Taking passive-aggressive bullying to a whole new level:
The proposal is likely to win few friends among environmentalists who want to see all of the Belews Creek plant’s 12 million tons of coal ash dug out of the basin and reburied in a lined landfill.
But Duke Energy says the new alternative makes more sense because it requires less disruptive excavation and carries a significantly lower price tag for the utility’s North Carolina customers, who ultimately will bear the cost of coal ash disposal in their power bills.
Bolding mine, because that is not a foregone conclusion, and the author should know that. All rate increases must be approved by the NC Utilities Commission, and Duke Energy has had several of their requests reduced substantially in the last 2-3 years. That being said, the NCUC should have taken a harder stance on this, and refused *any* increases associated with Duke's previous irresponsible activities. It's their compromises allowing some increases that have led to a situation where the utility can raise such a threat as above, so they can do a half-ass job sweeping coal ash under the rug. Just covering up a coal ash impoundment that does not have a bottom liner may actually increase the amount of Arsenic that leaks out:
"Some of these ponds did not have bottom liners when they were originally constructed, so they'll be susceptible to leaking to groundwater even if they are covered on top," said Hsu-Kim, who also holds an appointment in Duke's Nicholas School of the Environment. "When you cap a site, you're separating it from air. And if the buried waste goes anaerobic, it could enhance the leaching of some elements, leading to more contamination than expected."
In the study, Hsu-Kim and her graduate student Grace Schwartz set up a series of microcosms -- small-scale laboratory replicas of an environment. They then looked at how much arsenic and selenium leached out of the system both with and without oxygen. Both contaminants are potential problems for aquatic wildlife, and arsenic can be cancerous to humans.
The tests showed that with oxygen, the levels of selenium leaching are much higher than that of arsenic. But that trend flips when the system becomes anaerobic -- there is an increase in the leaching of arsenic and a decrease for selenium.

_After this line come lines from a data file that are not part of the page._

(* ===== verification/PermissionsProps.v ===== *)
(** * Agents: properties of the permission router

    Every request is answered once or pending, nothing is allowed that the user or the
    rule for the tools of the team did not allow, and what that rule is. *)
From Stdlib Require Import Ascii.
From S2P Require Import Prelude Text Storage Permissions.

Section properties.
Context `{!JsonValue} `{!HashOrder}.
Implicit Types (m : gmap string PendingPermission) (w : Permissions) (r : RequestPermissionRequest).

(** ** Senders *)

(** The senders a table of pending requests holds *)
Definition responders m : list nat := pp_responder <$> (map_to_list m).*2.

Lemma responders_insert k p m : responders (<[k := p]> m) ≡ₚ pp_responder p :: responders (delete k m).
Proof.
  unfold responders. rewrite <- (insert_delete_eq m k p).
  by rewrite (map_to_list_insert (delete k m) k p (lookup_delete_eq _ _)).
Qed.

Lemma responders_delete k p m :
  m !! k = Some p → responders m ≡ₚ pp_responder p :: responders (delete k m).
Proof. intros Hk. by rewrite <- responders_insert, insert_id. Qed.

(** Everything received is answered or pending, once. *)
Definition pm_settled (w : Permissions) : Prop :=
  seq 0 (length (pm_received w)) ≡ₚ (pm_sent w).*1 ++ responders (pm_pending w).

(** A pending entry belongs to a request with its call id, and shows it. *)
Definition pending_of (w : Permissions) (id : string) (p : PendingPermission) : Prop :=
  ∃ r, pm_received w !! pp_responder p = Some r ∧ rp_tool_call_id r = id ∧
    Some (pp_confirmation p) = as_confirmation (permission_request_to_event_data r).

Definition pm_inv (w : Permissions) : Prop :=
  pm_settled w ∧ ∀ id p, pm_pending w !! id = Some p → pending_of w id p.

Lemma pm_inv_new : pm_inv new_permissions.
Proof.
  split; [|intros id p; cbn; by rewrite lookup_empty].
  unfold pm_settled, responders. cbn. by rewrite map_to_list_empty.
Qed.

(** Answering a pending request and forgetting it *)
Lemma settle_pending id p d w :
  pm_inv w → pm_pending w !! id = Some p →
  pm_inv (respond (pp_responder p) d (set_pending (delete id (pm_pending w)) w)).2.
Proof.
  intros [Hs Hp] Hid. split.
  - unfold pm_settled in *. cbn. rewrite Hs, (responders_delete _ _ _ Hid), fmap_app, <- app_assoc. done.
  - intros id' p'. cbn. intros [_ Hid']%lookup_delete_Some. by apply Hp in Hid'.
Qed.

Hsu-Kim points out that this result is not surprising given the chemistry of the two elements, and previous projects not related to coal ash sites have demonstrated these results in the real world. The study points out that this could be happening in coal ash sites as well.
Not trying to be reductive or clever (maybe a little clever), but when it comes to actual science, Duke University > Duke Energy. To put it bluntly, Arsenic is nasty. Long-term exposure to even trace quantities can cause developmental problems, heart and lung degradation, diabetes, and several other physiological issues. And of course, acute exposure to higher levels can kill you pretty quickly. In other words, it's not something that should be dismissed as "harmless" in any amounts.
But back to the economic blackmail in the OP:
Duke Energy estimates the landfill method would cost $478 million to complete and take about 16 years, including time for design and securing the necessary permits from government agencies.
In contrast, the $135 million hybrid concept calls for a 10-year process to remove ash from just less than half of the storage basin’s 270 acres, then deposit it on part of the remaining 144 acres of coal waste.
The final phase of hybrid construction would see all 12 million tons of ash placed within that remaining 144 acres and covered by an impervious cap topped by soil to eventually become a sloped field covering the ash under a protective shell.
Another possibility under consideration at Belews Creek is the full, cap-in-place approach. That technology requires limited excavation and some restructuring of the current ash basin, followed by placement of a larger, synthetic “closure cap” over what is now the basin’s entire 270-acre expanse.
The first option is really the only safe method, because the other two would leave all the toxic ash with no liner under it, free to leach out Arsenic and other nasty stuff. But that 16 year timeline is insanely overstated, likely to discourage people from supporting a plan that would take so long. Don't take my word for it, just read Duke Energy's glowing report on basin closures:
Ash has been excavated from seven basins at the Asheville Plant (Asheville, N.C.), Rogers Energy Complex (Mooresboro, N.C.), W.S. Lee facility (Belton, S.C.), Cayuga Generating Station (Cayuga, Ind.), Gibson Generating Station (Owensville, Ind.) and Gallagher Generating Station (New Albany, Ind.).
In the coming months, excavation will be completed at seven additional basins at the Dan River facility (Eden, N.C.), Riverbend Steam Station (Mount Holly, N.C.), Sutton Energy Complex (Wilmington, N.C.) and East Bend Station (Boone Co., Ky.).
Approximately 22 million tons of ash have been excavated since basin closure began in recent years, with more than 5 million tons moved in 2018 alone.
Most of those completed projects took about five years, so Duke could easily move *all* 12 million tons of ash from the Belews Creek facility in 5-7 years.